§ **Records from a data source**
****

(** * Day-plan scheduler of the assignment tracker

    Shallow embedding of [buildDayPlan] and its helpers from
    [src/components/PlansView.tsx], with the properties of the day plan
    stated and proved over it.

    Conventions of the embedding.
    - JavaScript numbers that hold minutes, counts and indices are integers
      ([Z]); the two places where the source divides ([totalMinutes /
      CHUNK_MINUTES] and [i / (chunkMinutes.length - 1)]) are computed in
      exact rationals ([Q]) and brought back with [Math.ceil] and
      [Math.round]; the rounding of IEEE doubles is not modelled.
    - Strings are [string]; [<] and [>] on strings are the code-unit
      lexicographic order ([String.ltb]).
    - The override record ([Record<string, ChunkOverride>]) is a
      [gmap string ChunkOverride.t]; optional fields are [option]s. (Every
      key looked up ends in ["|"] and an index, so no inherited property of
      a JavaScript object is ever hit.)
    - The date library is a parameter of the development: the scheduler
      only needs parsing of a due string to an instant, the calendar day of
      an instant in the fixed zone, the instant at which a calendar day
      starts, and the [YYYY-MM-DD] rendering of a day. *)

From Stdlib Require Import ZArith QArith Qround Lia Ascii String Sorted.
From stdpp Require Import base option list strings pretty gmap.

Local Open Scope Z_scope.

(** ** JavaScript primitives *)

Module Math.
Definition max (a b : Z) : Z := Z.max a b.
Definition min (a b : Z) : Z := Z.min a b.
Definition ceil (x : Q) : Z := Qceiling x.
Definition floor (x : Q) : Z := Qfloor x.
(** [Math.round] rounds half-way cases towards +∞. *)
Definition round (x : Q) : Z := Qfloor (x + (1 # 2))%Q.
End Math.

(** [a / b] on numbers. *)
Definition num_div (a b : Z) : Q := (inject_Z a / inject_Z b)%Q.

(** A JavaScript number that may be [NaN] ([None]). *)
Definition num_sub (a b : option Z) : option Z :=
  match a, b with
  | Some x, Some y => Some (x - y)
  | _, _ => None
  end.
Lemma space_char_eq (b : ascii) : space_char b = PyStr.isspace b.
Proof.
  unfold space_char, set_matches. cbn [existsb item_matches].
  rewrite orb_false_r. now destruct (PyStr.isspace b).
Qed.

Lemma next_is_space_period (d : string) :
  next_is_space (d ++ ".")%string = next_is_space d.
Proof. now destruct d. Qed.

Lemma no_terminator_chars (x : string) :
  no_terminator x = true -> all_chars not_terminator_char x = true.
Proof.
  unfold no_terminator. induction x as [|b x IH]; [reflexivity|].
  cbn [PyStr.contains PyStr.startswith all_chars]. rewrite !andb_true_r.
  unfold not_terminator_char at 1, set_matches. cbn [existsb item_matches].
  destruct (Ascii.eqb "." b); [discriminate|].
  destruct (Ascii.eqb "!" b); [rewrite andb_false_r; discriminate|].
  destruct (Ascii.eqb "?" b); [rewrite andb_false_r; discriminate|].
  intros H. simpl. apply IH. exact H.
Qed.

(** After white space that the phrase follows at once, no article is
    found when the phrase does not start with one. *)
Lemma articles_fail (x : string) (c : caps) (K : cont) :
  2 < String.length x ->
  article_then_space x = false ->
  (forall s' c', next_is_space s' = false -> K s' c' = None) ->
  rmatch false articles (x ++ ".") c K = None.
Proof.
  intros Hlen Hart HK.
  unfold article_then_space in Hart. cbn [existsb] in Hart.
  rewrite orb_false_r in Hart.
  apply orb_false_iff in Hart. destruct Hart as [H1 Hart].
  apply orb_false_iff in Hart. destruct Hart as [H2 H3].
  unfold articles. cbn [alt_ rmatch].
  rewrite !rmatch_lit.
  rewrite !startswith_prefix_only by (simpl; lia).
  rewrite !drop_append_le by (simpl; lia).
  assert (G : forall art,
             PyStr.startswith art x
             && next_is_space (PyStr.drop (String.length art) x) = false ->
             (if PyStr.startswith art x
              then K (PyStr.drop (String.length art) x ++ ".")%string c
              else None) = None).
  { intros art H. destruct (PyStr.startswith art x); [|reflexivity].
    simpl in H. apply HK. now rewrite next_is_space_period. }
  now rewrite (G _ H1), (G _ H2), (G _ H3).
Qed.

Lemma terminator_fails (b : ascii) (r : string) (c : caps) :
  not_terminator_char b = true ->
  rmatch false terminator (String b (r ++ ".")) c accept = None.
Proof.
  unfold not_terminator_char, set_matches. cbn [existsb item_matches].
  intros H. unfold terminator. cbn [alt_ rmatch lit_matches].
  destruct (Ascii.eqb "." b); [discriminate|].
  destruct (Ascii.eqb "!" b); [discriminate|].
  now destruct r.
Qed.

(** The part of the pattern after the indicator, on a blank, a plain
    phrase and a full stop: the group is the phrase. *)
Lemma tail_match (x : string) :
  plain_phrase x ->
  rmatch false pref_tail (String " " (x ++ ".")) [] accept
  = Some (""%string, [(1, x)]).
Proof.
  intros (Hlen & Hnt & Hstrip & Hart & Hfill).
  destruct x as [|b x']; [simpl in Hlen; lia|].
  pose proof (strip_fixed_head b x' Hstrip) as Hb.
  set (x := String b x') in *.
  unfold pref_tail. cbn [seq_].
  fold articles terminator.
  cbn [rmatch]. rewrite rmatch_opt. cbn [rmatch].
  unfold space at 1. rewrite rmatch_plus. fold space_char.
  change (String " " (x ++ ".")) with (String " " (String b (x' ++ "."))).
  rewrite greedy_one_space by (rewrite space_char_eq; first [reflexivity | exact Hb]).
  change (String b (x' ++ ".")) with (x ++ ".")%string.
  rewrite articles_fail; [|exact Hlen|exact Hart|].
  - unfold space at 1. rewrite rmatch_plus. fold space_char.
    change (String " " (x ++ ".")) with (String " " (String b (x' ++ "."))).
    rewrite greedy_one_space by (rewrite space_char_eq; first [reflexivity | exact Hb]).
    change (String b (x' ++ ".")) with (x ++ ".")%string.
    unfold not_terminator. rewrite rmatch_plus_lazy. fold not_terminator_char.
    rewrite lazy_to_period.
    + cbn [rmatch terminator alt_ lit_matches]. rewrite Ascii.eqb_refl.
      unfold accept. now rewrite (consumed_append x ".").
    + reflexivity.
    + intros b0 r Hb0. now apply terminator_fails.
    + now apply no_terminator_chars.
    + right. discriminate.
  - intros s' c' Hs'.
    destruct (String.length s' <? _)%nat; [|reflexivity].
    unfold space at 1. rewrite rmatch_plus. fold space_char.
    apply greedy_needs_one. destruct s' as [|b0 s']; [reflexivity|].
    rewrite space_char_eq. exact Hs'.
Qed.

Lemma pref_match_here (indicator x : string) :
  plain_phrase x ->
  rmatch false (pref_pattern indicator) (indicator ++ String " " (x ++ ".")) [] accept
  = Some (""%string, [(1, x)]).
Proof.
  intros Hx. unfold pref_pattern. cbn [rmatch].
  rewrite rmatch_lit, startswith_self, drop_self. now apply tail_match.
Qed.

Lemma like_search (x : string) :
  plain_phrase x ->
  search false (pref_pattern "like") ("i don't like " ++ x ++ ".")
  = Some (MkMatch 8 [(1, x)] "").
Proof.
  intros Hx. unfold search. cbn [append]. unfold pref_pattern.
  do 8 (rewrite search_from_lit_miss by reflexivity).
  apply search_from_hit. now apply (pref_match_here "like").
Qed.

Lemma dont_like_search (x : string) :
  plain_phrase x ->
  search false (pref_pattern "don't like") ("i don't like " ++ x ++ ".")
  = Some (MkMatch 2 [(1, x)] "").
Proof.
  intros Hx. unfold search. cbn [append]. unfold pref_pattern.
  do 2 (rewrite search_from_lit_miss by reflexivity).
  apply search_from_hit. now apply (pref_match_here "don't like").
Qed.

(** The clean-up of the likes leaves a phrase without filler as it is. *)
Lemma fillers_fail (s : string) (c : caps) :
  PyStr.startswith "especially" s || PyStr.startswith "like" s
  || PyStr.startswith "such as" s = false ->
  rmatch false fillers s c accept = None.
Proof.
  intros H. apply orb_false_iff in H. destruct H as [H H3].
  apply orb_false_iff in H. destruct H as [H1 H2].
  unfold fillers. cbn [alt_ rmatch]. rewrite !rmatch_lit.
  now rewrite H1, H2, H3.
Qed.

Lemma filler_greedy (s : string) :
  forall n,
    has_filler s = false ->
    (1 <= n -> rmatch false fillers s [] accept = None) ->
    greedy_set space_char 1 (fun s' c' => rmatch false fillers s' c' accept) [] n s
    = None.
Proof.
  induction s as [|b s IH]; intros n Hf Hn; cbn [greedy_set].
  - destruct (1 <=? n)%nat eqn:E; [|reflexivity].
    apply Hn. now apply Nat.leb_le.
  - cbn [has_filler] in Hf. apply orb_false_iff in Hf. destruct Hf as [Hf1 Hf2].
    assert (Hstop : (if (1 <=? n)%nat
                     then rmatch false fillers (String b s) [] accept
                     else None) = None).
    { destruct (1 <=? n)%nat eqn:E; [|reflexivity].
      apply Hn. now apply Nat.leb_le. }
    rewrite space_char_eq.
    destruct (PyStr.isspace b); [|exact Hstop].
    rewrite IH; [exact Hstop | exact Hf2 |].
    intros _. apply fillers_fail. exact Hf1.
Qed.

Lemma filler_rmatch (s : string) :
  has_filler s = false -> rmatch false filler_pattern s [] accept = None.
Proof.
  intros H. unfold filler_pattern. cbn [rmatch].
  unfold space at 1. rewrite rmatch_plus. fold space_char. fold fillers.
  apply filler_greedy; [exact H | lia].
Qed.

Lemma no_filler_sub (x : string) :
  has_filler x = false -> sub filler_pattern "" x = x.
Proof.
  unfold sub. induction x as [|b x IH]; intros H; [reflexivity|].
  cbn [sub_from]. rewrite (filler_rmatch _ H).
  cbn [has_filler] in H. apply orb_false_iff in H. destruct H as [_ H].
  now rewrite (IH H).
Qed.

(** *** The loops over the indicators *)

Lemma add_new_keeps (item y : string) (l : list string) :
  In y l -> In y (add_new item l).
Proof.
  intros H. unfold add_new.
  destruct ((2 <? String.length item)%nat && negb (PyStr.mem item l)); [|exact H].
  apply in_or_app. now left.
Qed.

Lemma add_new_adds (item : string) (l : list string) :
  2 < String.length item -> In item (add_new item l).
Proof.
  intros H. unfold add_new. apply Nat.ltb_lt in H. rewrite H. simpl.
  destruct (PyStr.mem item l) eqn:E; simpl.
  - now apply mem_In.
  - apply in_or_app. right. now left.
Qed.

****

§ **ASSIGNMENT**
Starting at the first line of the data above, retype each line exactly until you reach the line containing "[gmap string ChunkOverride.t];", and include that line too.

§ **SOLVED PROBLEM**
(** * Day-plan scheduler of the assignment tracker

    Shallow embedding of [buildDayPlan] and its helpers from
    [src/components/PlansView.tsx], with the properties of the day plan
    stated and proved over it.

    Conventions of the embedding.
    - JavaScript numbers that hold minutes, counts and indices are integers
      ([Z]); the two places where the source divides ([totalMinutes /
      CHUNK_MINUTES] and [i / (chunkMinutes.length - 1)]) are computed in
      exact rationals ([Q]) and brought back with [Math.ceil] and
      [Math.round]; the rounding of IEEE doubles is not modelled.
    - Strings are [string]; [<] and [>] on strings are the code-unit
      lexicographic order ([String.ltb]).
    - The override record ([Record<string, ChunkOverride>]) is a
      [gmap string ChunkOverride.t]; optional fields are [option]s. (Every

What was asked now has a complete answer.